(** An accepted operation sends its intent. *)
Lemma request_sent op :
  accepts op = true -> arguments_ok op ->
  request_of op =
    let '(o, group, command, timeout, es) := intent op in
    Success (mkSpec o group command (encode (Map es)) timeout).
Proof.
  destruct op as [|h c|sl t| |f t| |t| | |n|n m|n v|n| | |t|n t| |n]; simpl; intros Ha Hok;
    try (apply empty_sent; fits_buffer).
  - unfold set_state. destruct h as [h|]; simpl in *.
    + rewrite andb_false_r. destruct Hok as [_ Hl]. unfold kMaxImageHashLength in Hl.
      apply (send_writing _ _ _ _ kImageRequestBuffer); [unfold put_bytes, put_bool; put_entries|].
      pose proof (hash_size h c Hl). fits_buffer.
    + destruct c; [|done]. simpl.
      apply (send_writing _ _ _ _ kImageRequestBuffer); [unfold put_bool; put_entries|vm_compute; lia].
  - unfold erase. destruct sl as [sl|]; simpl in *.
    + unfold kMaxSlotNumber, kMaxImages, kMaxSlotsPerImage in *. simpl in *.
      rewrite (proj2 (Z.ltb_ge _ _)) by (apply Z.leb_le in Ha; lia).
      apply (send_writing _ _ _ _ kImageRequestBuffer); [unfold put_uint; put_entries|].
      apply Z.leb_le in Ha. pose proof (slot_size sl ltac:(destruct Hok; lia)). fits_buffer.
    + apply (send_writing _ _ _ _ kImageRequestBuffer); [put_entries|vm_compute; lia].
  - unfold os_reset. destruct f;
      (apply (send_writing _ _ _ _ kOsRequestBuffer); [unfold put_bool; put_entries|vm_compute; lia]).
  - unfold os_echo. apply Nat.leb_le in Ha. rewrite (proj2 (Nat.ltb_ge _ _) Ha).
    apply (send_writing _ _ _ _ kOsRequestBuffer); [unfold put_text; put_entries|].
    unfold kMaxEchoLength in *. pose proof (echo_size t Ha). fits_buffer.
  - apply (send_writing _ _ _ _ kOsRequestBuffer); [unfold put_text; put_entries|vm_compute; lia].
  - unfold settings_read. rewrite Ha. apply name_sent; [by apply name_bound|fits_buffer].
  - apply andb_true_iff in Ha as [Ha Hm]. unfold settings_read_max. rewrite Ha. simpl.
    apply negb_true_iff in Hm. unfold kMaxSettingValueLength.
    change (Z.of_nat 256) with 256. rewrite Hm.
    apply (send_writing _ _ _ _ kSettingsRequestBuffer); [unfold named, put_text, put_uint; put_entries|].
    bool_to_prop. pose proof (named_max_size n m (name_bound _ _ Ha) ltac:(destruct Hok; lia)). fits_buffer.
  - apply andb_true_iff in Ha as [Ha Hv]. unfold settings_write. rewrite Ha. simpl.
    apply Nat.leb_le in Hv. rewrite (proj2 (Nat.ltb_ge _ _) Hv).
    apply (send_writing _ _ _ _ kSettingsRequestBuffer); [unfold named, put_text, put_bytes; put_entries|].
    pose proof (named_value_size n v (name_bound _ _ Ha) Hv). fits_buffer.
  - unfold settings_erase. rewrite Ha. apply name_sent; [by apply name_bound|fits_buffer].
  - unfold settings_save_one. rewrite Ha. apply name_sent; [by apply name_bound|fits_buffer].
  - unfold read_group. rewrite Ha. apply name_sent; [by apply name_bound|fits_buffer].
Qed.

(** A refused one says why, and sends nothing. *)
Lemma request_refused op :
  accepts op = false -> exists where_, request_of op = fail InvalidArgument where_.
Proof.
  destruct op as [|h c|sl t| |f t| |t| | |n|n m|n v|n| | |t|n t| |n]; simpl; intros Ha; try done.
  - apply orb_false_iff in Ha as [-> Hh]. apply negb_false_iff in Hh. unfold set_state.
    rewrite Hh. by eexists.
  - destruct sl as [sl|]; [|done]. unfold erase. rewrite (proj2 (Z.ltb_lt _ _)) by (apply Z.leb_gt in Ha; lia).
    by eexists.
  - unfold os_echo. apply Nat.leb_gt in Ha. rewrite (proj2 (Nat.ltb_lt _ _) Ha). by eexists.
  - unfold settings_read. rewrite Ha. by eexists.
  - unfold settings_read_max. destruct (valid_name n); [|by eexists]. simpl in *.
    apply negb_false_iff in Ha. unfold kMaxSettingValueLength. change (Z.of_nat 256) with 256.
    rewrite Ha. by eexists.
  - unfold settings_write. destruct (valid_name n); [|by eexists]. simpl in *.
    apply Nat.leb_gt in Ha. rewrite (proj2 (Nat.ltb_lt _ _) Ha). by eexists.
  - unfold settings_erase. rewrite Ha. by eexists.
  - unfold settings_save_one. rewrite Ha. by eexists.
  - unfold read_group. rewrite Ha. by eexists.
Qed.

(** ** Flat maps are values of the subset *)

Lemma flat_ok es n : entries_ok (value_ok n) es -> zlen es < 2 ^ 63 -> value_ok (S n) (Map es).
Proof.
  intros He Hl. split; [|done]. unfold fits. split; [apply Z.div_pos; lia|].
  apply Z.div_lt_upper_bound; lia.
Qed.

Lemma flat_1 k v :
  Z.of_nat (String.length k) < 2 ^ 63 -> value_ok 8 v -> value_ok 9 (Map [Text k; v]).
Proof. intros Hk Hv. apply flat_ok; [|done]. split_and!; try done; by apply (text_ok 7). Qed.

Lemma flat_2 k v k' v' :
  Z.of_nat (String.length k) < 2 ^ 63 -> value_ok 8 v -> Z.of_nat (String.length k') < 2 ^ 63 ->
  value_ok 8 v' -> value_ok 9 (Map [Text k; v; Text k'; v']).
Proof.
  intros Hk Hv Hk' Hv'. apply flat_ok; [|done]. cbn [entries_ok].
  split_and!; try done; by apply (text_ok 7).
Qed.

Lemma name_ok name n : is_valid_name name n = true -> (n <= 128)%nat -> value_ok 8 (Text name).
Proof. intros Hn%name_bound Hl. apply (text_ok 7). lia. Qed.

(** What a request says parses. *)
Lemma intent_ok op :
  accepts op = true -> arguments_ok op -> value_ok 9 (Map (intent op).2).
Proof.
  destruct op as [|h c|sl t| |f t| |t| | |n|n m|n v|n| | |t|n t| |n]; cbn [accepts arguments_ok intent snd];
    intros Ha Hok; try (by apply flat_ok).
  - destruct h as [h|]; cbn [app].
    + destruct Hok as [Hb Hl]. unfold kMaxImageHashLength in Hl. apply flat_2; try done. split; [done|].
      unfold fits. lia.
    + by apply flat_1.
  - destruct sl as [sl|]; [|by apply flat_ok]. apply flat_1; [done|]. destruct Hok. cbn. unfold fits. lia.
  - destruct f; [by apply flat_1|by apply flat_ok].
  - apply flat_1; [done|]. apply Nat.leb_le in Ha. unfold kMaxEchoLength in Ha. apply (text_ok 7). lia.
  - apply flat_1; [done|]. apply (name_ok _ _ Ha). unfold kMaxSettingNameLength; lia.
  - apply andb_true_iff in Ha as [Ha _]. apply flat_2; try done.
    + apply (name_ok _ _ Ha). unfold kMaxSettingNameLength; lia.
    + destruct Hok. cbn. unfold fits. lia.
  - apply andb_true_iff in Ha as [Ha Hv]. apply Nat.leb_le in Hv. unfold kMaxSettingValueLength in Hv.
    apply flat_2; try done.
    + apply (name_ok _ _ Ha). unfold kMaxSettingNameLength; lia.
    + split; [done|]. unfold fits. lia.
  - apply flat_1; [done|]. apply (name_ok _ _ Ha). unfold kMaxSettingNameLength; lia.
  - apply flat_1; [done|]. apply (name_ok _ _ Ha). unfold kMaxSettingNameLength; lia.
  - apply flat_1; [done|]. apply (name_ok _ _ Ha). unfold kMaxStatisticsNameLength; lia.
Qed.

(** C21. Every group operation either is refused with [InvalidArgument] before
    anything is sent, or hands the client exactly the request it means, in a
    payload the device's own parser reads back as that map. The [Internal]
    error of a request that does not fit its buffer cannot happen, for any
    encoder that behaves as documented. *)
Theorem group_requests_exact (op : GroupOp) :
  arguments_ok op ->
  if accepts op then
    let '(o, group, command, timeout, es) := intent op in
    request_of op = Success (mkSpec o group command (encode (Map es)) timeout) /\
    parse (encode (Map es)) = Some (Map es)
  else exists where_, request_of op = fail InvalidArgument where_.
Proof.
  intros Hok. destruct (accepts op) eqn:Ha; [|by apply request_refused].
  pose proof (request_sent op Ha Hok) as Hs. pose proof (intent_ok op Ha Hok) as Hi.
  destruct (intent op) as [[[[o g] c] t] es]. split; [done|]. by apply parse_encode.
Qed.

End requests.

(** ** An encoder that satisfies the laws *)

#[global] Instance model_encoder : QEncoder := {|
  ectx := nat * list Value;
  Encode_Init cap := (cap, []);
  OpenMap c := c;
  CloseMap c := c;
  AddUInt64ToMap k n c := (c.1, c.2 ++ [Text k; Uint n]);
  AddInt64ToMap k z c := (c.1, c.2 ++ [Text k; if z <? 0 then Nint z else Uint z]);
  AddBoolToMap k b c := (c.1, c.2 ++ [Text k; Bool b]);
  AddTextToMap k t c := (c.1, c.2 ++ [Text k; Text t]);
  AddBytesToMap k b c := (c.1, c.2 ++ [Text k; Bytes b]);
  Encode_Finish c :=
    if (length (encode (Map c.2)) <=? c.1)%nat then (QCBOR_SUCCESS, encode (Map c.2))
    else (QCBOR_ERR_OTHER 1, [])
|}.

#[global] Instance model_encoder_laws : QEncoderLaws.
Proof.
  refine {| holding := (fun cap es c => c = (cap, es)) : nat -> list Value -> ectx -> Prop |};
    try (by intros; subst).
  intros cap es c ->. unfold Encode_Finish, CloseMap, model_encoder. cbn [fst snd].
  by destruct (length (encode (Map es)) <=? cap)%nat.
Qed.

Lemma group_requests_exact_witness :
  let op := SetState (Some [1; 2; 3]) true in
  if accepts op then
    let '(o, group, command, timeout, es) := intent op in
    request_of op = Success (mkSpec o group command (encode (Map es)) timeout) /\
    parse (encode (Map es)) = Some (Map es)
  else exists where_, request_of op = fail InvalidArgument where_.
Proof.
  intros op. apply (group_requests_exact op). split; [repeat constructor; vm_compute; congruence|vm_compute; lia].
Defined.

◆ ◆ ◆ ◆ ◆

Work request: Once you reach the line with "[unfold put_text; put_entries|]." in the data above, copy it and every line after it exactly, up to and including the line with "apply negb_true_iff in".

Result:
    apply (send_writing _ _ _ _ kOsRequestBuffer); [unfold put_text; put_entries|].
    unfold kMaxEchoLength in *. pose proof (echo_size t Ha). fits_buffer.
  - apply (send_writing _ _ _ _ kOsRequestBuffer); [unfold put_text; put_entries|vm_compute; lia].
  - unfold settings_read. rewrite Ha. apply name_sent; [by apply name_bound|fits_buffer].
  - apply andb_true_iff in Ha as [Ha Hm]. unfold settings_read_max. rewrite Ha. simpl.
    apply negb_true_iff in Hm. unfold kMaxSettingValueLength.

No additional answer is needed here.